_GOAL OF THE EXERCISE_
Write out again, exactly, the lines below starting at the one with "dg_count : nat;" and ending at the one with "g).1.2 (dg_id g).2;".

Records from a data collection
------------------------------
(** ** Trend report: the pipelines of getExpenseTrends *)

(** [{ userId, date: { $gte: startDate } }] *)
Definition match_since (userId : string) (startDate : Z)
    (db : list IExpense) : list IExpense :=
  filter (fun e => e_userId e = userId /\ startDate <= e_date e) db.

(** The [_id] of a daily group: year, month and day of the month. *)
Definition day_key (e : IExpense) : Z * Z * Z :=
  (mongo_year (e_date e), mongo_month (e_date e), mongo_dayOfMonth (e_date e)).

(** A daily group after [$group]; [categories] is the [$addToSet] set. *)
Record DayGroup : Type := mkDayGroup {
  dg_id : Z * Z * Z;
  dg_totalAmount : Q;
  dg_count : nat;
  dg_categories : list ExpenseCategory;
}.

Record DailyTrend : Type := mkDailyTrend {
  dt_date : Z;
  dt_totalAmount : Q;
  dt_count : nat;
  dt_categoriesCount : nat;
}.

Definition day_group (kg : Z * Z * Z * list IExpense) : DayGroup :=
  {| dg_id := kg.1;
     dg_totalAmount := sumQ (e_amount <$> kg.2);
     dg_count := length kg.2;
     dg_categories := distinct (e_category <$> kg.2) |}.

Definition group_daily (docs : list IExpense) : list DayGroup :=
  day_group <$> group_by day_key docs.

Definition project_daily (g : DayGroup) : DailyTrend :=
  {| dt_date := mongo_dateFromParts (dg_id g).1.1 (dg_id g).1.2 (dg_id g).2;
     dt_totalAmount := mongo_round2 (dg_totalAmount g);
     dt_count := dg_count g;
     dt_categoriesCount := length (dg_categories g) |}.

Definition dailyTrends (userId : string) (startDate : Z)
    (db : list IExpense) : list DailyTrend :=
  sort_by (fun a b => dt_date a <=? dt_date b)
    (project_daily <$> group_daily (match_since userId startDate db)).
------------------------------
_PROBLEM SOLUTION_
  dg_count : nat;
  dg_categories : list ExpenseCategory;
}.

Record DailyTrend : Type := mkDailyTrend {
  dt_date : Z;
  dt_totalAmount : Q;
  dt_count : nat;
  dt_categoriesCount : nat;
}.

Definition day_group (kg : Z * Z * Z * list IExpense) : DayGroup :=
  {| dg_id := kg.1;
     dg_totalAmount := sumQ (e_amount <$> kg.2);
     dg_count := length kg.2;
     dg_categories := distinct (e_category <$> kg.2) |}.

Definition group_daily (docs : list IExpense) : list DayGroup :=
  day_group <$> group_by day_key docs.

Definition project_daily (g : DayGroup) : DailyTrend :=
  {| dt_date := mongo_dateFromParts (dg_id g).1.1 (dg_id g).1.2 (dg_id g).2;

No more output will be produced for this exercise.